The latest version of this project can be found here:
https://gitlab.com/cogumbreiro/brenner-coq
Brenner is a calculus for reasoning about task parallelism and barrier synchronization. This calculus distils the semantics of phasers and unifies the synchronisation patterns of various abstractions such as:
- boolean latch
- count-down latch
- cyclic barrier
- futures
- join barriers of the fork/join parallelism
- pipe line and streaming synchronisation (e.g., bounded producer-consumer)
We use operational semantics to define the formal meaning of each operation and implement our definitions in Coq.
- Phaser.v - the phaser abstract data type
- PhaserMap.v - the phaser map abstract data type
- Syntax.v - the syntax of Brenner programs
- Semantics.v - the operational semantics of Brenner programs
- Vars.v - defines the basic data structures used in the theory (meta-variables, sets, and maps)
- Example1.v - a reduction example
- ResourceDependency.v - defines the concurrency dependencies in a Brenner state, defines deadlocked states
- Soundness.v - soundness of the deadlock detection algorithm
- Completeness.v - completenenss of the deadlock detection algorithm
Tasks are spawned in two steps. First, we create a task name (tid short for task identifier).
t <- NEW_TID
Then we launch the task with fork, where t is a task name and b is a Brenner program.
FORK (t, b)
For control flow, we have a non-deterministic loop:
LOOP(b)
To represent an operation that does not interfere with synchronization we use instruction skip.
SKIP
Then, we have phaser instructions. Tasks can be registered with a phaser to be able to manipulate it.
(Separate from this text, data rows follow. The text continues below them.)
(** [k in v] for a string literal [k] *)
Definition has (k : string) (v : json) : outcome bool :=
  match v with
  | JObj f => Ret (match lookup k f with Some _ => true | None => false end)
  | JArr l => Ret (existsb (fun x => eq_str x k) l)
  | JStr s => Ret (contains k s)
  | _ => Exc (mkExn TypeError
                ("argument of type '" +:+ typename v +:+ "' is not iterable"))
  end.

(** [isinstance(v, dict)], [isinstance(v, list)], [isinstance(v, str)] *)
Definition is_dict (v : json) : bool := match v with JObj _ => true | _ => false end.
Definition is_list (v : json) : bool := match v with JArr _ => true | _ => false end.
Definition is_str (v : json) : bool := match v with JStr _ => true | _ => false end.

(** [for x in v]: the sequence a loop walks over. *)
Definition iter (v : json) : outcome (list json) :=
  match v with
  | JArr l => Ret l
  | JObj f => Ret (map (fun kv => JStr (fst kv)) f)
  | JStr s => Ret (map (fun c => JStr (String c EmptyString)) (list_ascii_of_string s))
  | _ => Exc (mkExn TypeError ("'" +:+ typename v +:+ "' object is not iterable"))
  end.

End Py.

(* ================================================================= *)
(** ** The proxy object, its collaborators and its effects *)

(** A LangChain document returned by the vector store. *)
Record Document := mkDocument { page_content : string; metadata : json }.

(** A response of an HTTP server: status line and body. *)
Record http_response := mkResponse {
  status : Z;                  (* [response.status] *)
  text : outcome string;       (* [await response.text()] *)
  body_json : outcome json     (* [await response.json()] *)
}.

(** A response of the Amadeus SDK; [None] when it has no [data] attribute. *)
Record amadeus_response := mkAmadeus { data : option json }.

(** The collaborators of the proxy and the library functions whose result
    the code only passes on. *)
Record World := mkWorld {
  (** [rag_store.similarity_search(query, k=top_k)] *)
  similarity_search : json -> json -> outcome (list Document);
  (** [session.get(url, headers=...)] / [session.post(url, headers=..., json=...)]
      of aiohttp, as used by the proxy: no timeout argument is given *)
  http_request : string -> json -> json -> option json -> outcome http_response;
  (** [amadeus_client.shopping.flight_offers_search.get] on the search
      parameters *)
  flight_offers_search : json -> outcome amadeus_response;
  (** [FlightSearchHandler.search_flights(params)] of [flight_handler.py] *)
  enhanced_search_flights : json -> outcome json;
  (** the constructors [Client(...)] and [FlightSearchHandler(...)] succeed *)
  amadeus_client_ok : json -> json -> bool;
  flight_handler_ok : json -> json -> bool;
  (** [json.loads], [json.dumps], [str] of a container or float, [int] and
      [float] of a string *)
  json_loads : string -> outcome json;
  json_dumps : json -> string;
  repr : json -> string;
  int_of_str : string -> outcome Z;
  per_person : json -> Z -> outcome string;
  (** [datetime.now().isoformat()], [str(uuid.uuid4())], elapsed milliseconds *)
  now_isoformat : string;
  uuid4 : string;
  elapsed_ms : Z;
  (** [os.getenv] *)
  getenv : string -> option string;
  (** the instruction text of [configure_openai_session] and of the
      [update_settings] message, as functions of the endpoint list inserted
      into them, and the tool schema of [get_function_definitions], as a
      function of the valid endpoint ids *)
  base_instructions : string -> string;
  settings_instructions : string -> string;
  function_definitions : list json -> json
}.
(** * Attendance registration: the page component, its report and the server port

  A shallow embedding of the page component [App] (the registration form,
  the summary and the printable report) and of the port selection of
  [server/index.ts], followed by the properties established for them.

  Conventions.
  - A JavaScript string is a Rocq [string]; each character stands for one
    code unit below 256.
  - An optional property ([gradeLevel?: string]) is an [option string];
    [None] is [undefined].
  - Values read from the host ([crypto.randomUUID()], [new Date()],
    the result of [window.open]) are arguments of the handler that reads
    them.
  - The component state held by [useState] and [useForm], with the text
    of the two inputs the role branch renders, is an explicit record
    threaded through the handlers by a small state-and-log monad; the log
    records the calls made on the browser. *)

From Stdlib Require Import String Ascii List Bool Arith ZArith Lia.
From Stdlib Require Import DecimalString DecimalNat.
Import ListNotations.
Local Open Scope string_scope.
Local Open Scope list_scope.

(** ** JavaScript helpers *)

Module Js.

(** [a ?? b] on an optional string. *)
Definition nullish (a : option string) (b : string) : string :=
  match a with
  | Some s => s
  | None => b
  end.

(** [`${n}`] for a non-negative integer: its decimal digits. *)
Definition string_of_index (n : nat) : string :=
  NilEmpty.string_of_uint (Nat.to_uint n).

(** [`${v}`] for an optional string: [undefined] prints as its name. *)
Definition string_of_optional (v : option string) : string :=
  match v with
  | Some s => s
  | None => "undefined"
  end.

(** [xs.map((x, index) => f(x, index))], indices counted from [start]. *)
Fixpoint mapi_from {A B : Type} (start : nat) (f : A -> nat -> B)
    (xs : list A) : list B :=
  match xs with
  | [] => []
  | x :: xs' => f x start :: mapi_from (S start) f xs'
  end.

Definition mapi {A B : Type} (f : A -> nat -> B) (xs : list A) : list B :=
  mapi_from 0 f xs.

(** [xs.join(sep)] with the empty separator. *)
Definition join (xs : list string) : string := String.concat EmptyString xs.

(** [!s] for a string: only the empty string is falsy. *)
Definition is_empty_string (s : string) : bool :=
  match s with
  | EmptyString => true
  | String _ _ => false
  end.

End Js.

Notation "a ?? b" := (Js.nullish a b) (at level 45, left associativity).

(** ** Regular expressions

  The one pattern of the form, [/\S+@\S+\.\S+/], is a value of [regex];
  [test] is [RegExp.prototype.test] for a pattern without flags: the
  pattern may match at any position of the subject. *)

Module Regexp.

Inductive regex : Type :=
| Fail
| Empty
| Char (c : ascii)
| NotSpace
| Seq (r1 r2 : regex)
| Alt (r1 r2 : regex)
| Star (r : regex).

(** [r+] *)
Definition Plus (r : regex) : regex := Seq r (Star r).

(** White space and line terminators among the code units below 256:
    TAB, LF, VT, FF, CR, SP and NBSP. [\S] is every other character. *)
Definition is_space (c : ascii) : bool :=
  let n := nat_of_ascii c in
  (((9 <=? n) && (n <=? 13)) || (n =? 32) || (n =? 160))%nat.

(** The strings a pattern matches in full. *)
Inductive matches : regex -> string -> Prop :=
| MEmpty : matches Empty EmptyString
| MChar : forall c, matches (Char c) (String c EmptyString)
| MNotSpace : forall c, is_space c = false -> matches NotSpace (String c EmptyString)
| MSeq : forall r1 r2 s1 s2,
    matches r1 s1 -> matches r2 s2 -> matches (Seq r1 r2) (s1 ++ s2)
| MAltL : forall r1 r2 s, matches r1 s -> matches (Alt r1 r2) s
| MAltR : forall r1 r2 s, matches r2 s -> matches (Alt r1 r2) s
| MStarNil : forall r, matches (Star r) EmptyString
| MStarApp : forall r s1 s2,
    matches r s1 -> matches (Star r) s2 -> matches (Star r) (s1 ++ s2).

Fixpoint nullable (r : regex) : bool :=
  match r with
  | Fail => false
  | Empty => true
  | Char _ => false
  | NotSpace => false
  | Seq r1 r2 => nullable r1 && nullable r2
  | Alt r1 r2 => nullable r1 || nullable r2
  | Star _ => true
  end.

(** What remains to be matched once [c] has been read. *)
Fixpoint deriv (c : ascii) (r : regex) : regex :=
  match r with
  | Fail => Fail
  | Empty => Fail
  | Char d => if Ascii.eqb c d then Empty else Fail
  | NotSpace => if is_space c then Fail else Empty
  | Seq r1 r2 =>
      if nullable r1
      then Alt (Seq (deriv c r1) r2) (deriv c r2)
      else Seq (deriv c r1) r2
  | Alt r1 r2 => Alt (deriv c r1) (deriv c r2)
  | Star r1 => Seq (deriv c r1) (Star r1)
  end.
Tasks can create phasers dynamically. The tasks creating a phaser is automatically registered with it.
p <- NEW_PHASER
Registered tasks are assigned a phase, that can be advanced.
ADV(p)
Registered tasks can also register other tasks.
REG(p, t)
and deregister themselves
DEREG(p)
Finally, a task can await for a phase number, which means the task blocks until all register tasks advance their local phases until a certain number. Even unregistered tasks can await on a phaser.
AWAIT(p, 10)
Alternatively, a registered task can await for other tasks to reach their local phase.
AWAIT(p)
Programs are composed with a double semi-colon ;;.
- Improved the documentation.
- Renamed the edge-relations to from IEdge and WEdge to Impedes and WaitsOn, respectively.
- Simplified the definition of totally deadlocked (now uses the impedes relation directly).
- Simplified the results of soundness and completeness.
- Refactored out the dependency between soundness and completeness,
and moved common lemmas to
DependencyStateImpl.v. - Moved graph-related code to Aniceto.
- Proved an extended version of the formalism in our PPoPP15 paper.
- Refactored the theory in resource-dependencies into a bipartite graph theory. Defined the notion of contracting a bipartite graph and showed that whenever there is a cycle in the left-hand-side contracted graph, there is a cycle in the right-hand-side contracted graph. Applied this theory to GRG/WFG/SG, which means that we have now double implication on cycle existence.
- Proved that a cycle in the WFG implies a cycle in the SG.
- Created definitions: syntax, operational semantics, resource dependencies.